Before I became a massage therapist, I worked warehouse jobs. My favorite part was lunch hour, and not because it was the short time I didn’t have to work. Reno has a large Hispanic population of first-generation immigrants and their children. While others sat in solitude, eating peanut butter sandwiches, the Hispanic employees gathered at the same table. One gentleman opened a bowl of rice prepared by his wife. A woman brought slow-simmered chicken molé. Two others had enough tortillas to share with the entire group. I watched in envy of the sense of community these employees shared. Then they invited me to their table. I was honored and I strove to reciprocate with something I could share. It took a few days to get the hang of it. Peanut butter sandwiches just didn’t work, but a bowl of fruit easily graced everyone’s plates.

Now, I try to tell the homesteading neophytes: “Focus on one or two good things. Go from there. Everyone has something to offer but nobody has everything.”

Some have pork. Others make amazing bread. Some are master gardeners while others’ skill is cooking what comes from the garden. I have eggs. Lots of eggs. Just today, I distributed nine dozen among friends through cash transactions or trades. Sometimes I’ll just bring a dozen to a friend who’s been feeling down. A carton of fresh multicolored eggs has amazing therapeutic powers.

As We Gather Together

Food culture is about sharing. It’s about coming together and presenting what’s delicious, what we’re proud of, and what will bless others’ lives.

My family only gathers for Thanksgiving every few years. We’re strewn across Nevada, Montana, and different parts of Idaho. Gas is expensive and time off work is hard to come by; our simple homesteading techniques don’t offer much to carry us over state lines. But this year we met at Dad’s house for the first time since Mom’s funeral over ten years ago.

Things have changed since our childhoods. And I don’t just mean the loss of Mom.

We can’t eat the comfort foods we enjoyed as kids. One sister is now allergic to corn; another can’t handle lactose. Sugar makes the third sister sick, turning pumpkin and cherry pies into forbidden fruits. Several of us can’t have wheat and the thought of a traditional Thanksgiving dinner is farcical.

Each sibling regrets how his or her needs affect others, but each is also happy to accommodate everyone else.

Last year, I created a safe, corn-free hot sauce recipe specifically for one sister. “You don’t have to do that,” she kept saying. “I know my allergy is difficult to work with.”

I told her, “You don’t realize what a joy it is to create a recipe for someone you love.”
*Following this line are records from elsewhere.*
(** * Strategy registries, report templates and history logs

    A shallow embedding of the two deliverables of the repository:

    - [ejercicio1/ejercicio1_entregable.py]: order notifications
      ([OrderInfo], the notification strategies, [NotificationFactory],
      [HistoryManager], [OrderProcessor]);
    - [ejercicio2/ejercicio2_entregable.py]: report generation
      ([ReportBuilder], the report, format and delivery strategies, their
      factories, [HistoryManager], [ReportSystem]).

    Python values are embedded as follows.  A [dict] with string keys is a
    [gmap string _]; Python [int] is [Z]; [str] is [string] (the UTF-8 bytes
    of the text: the programs only concatenate text, which commutes with the
    encoding).  Values of type [float], [bool] and [None] are not embedded.
    A raised exception is the left injection of a sum; code that mutates an
    object or prints threads the state explicitly and keeps the state
    reached when the exception was raised.  List objects that are reachable
    through more than one reference (the history lists) live in a store of
    list objects indexed by references. *)

From stdpp Require Import gmap strings list fin_maps pretty.

Open Scope string_scope.
Open Scope list_scope.
Open Scope Z_scope.

(** ** Python values and the runtime *)

Module Py.

(** Scalars: Python [int] and [str]. *)
Inductive scalar :=
  | SInt (n : Z)
  | SStr (s : string).

Global Instance scalar_eq_dec : EqDecision scalar.
Proof. solve_decision. Defined.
And with that she stopped apologizing. Because it’s not a sacrifice or a burden if it’s about love. Just as our food-filled family gatherings aren’t hardships. We cook for each other, accommodate each others’ needs. And we do it joyfully.

The best cuisine is served in restaurants, where chefs prepare it for delighted customers, or in the home kitchen where it’s made for those waiting around the table. It’s grown by farmers or gardeners, with the intent to distribute it within the household or over state lines. Whether it’s within a restaurant, a large-scale farm, or part simple homesteading, food culture is about sharing with those you love.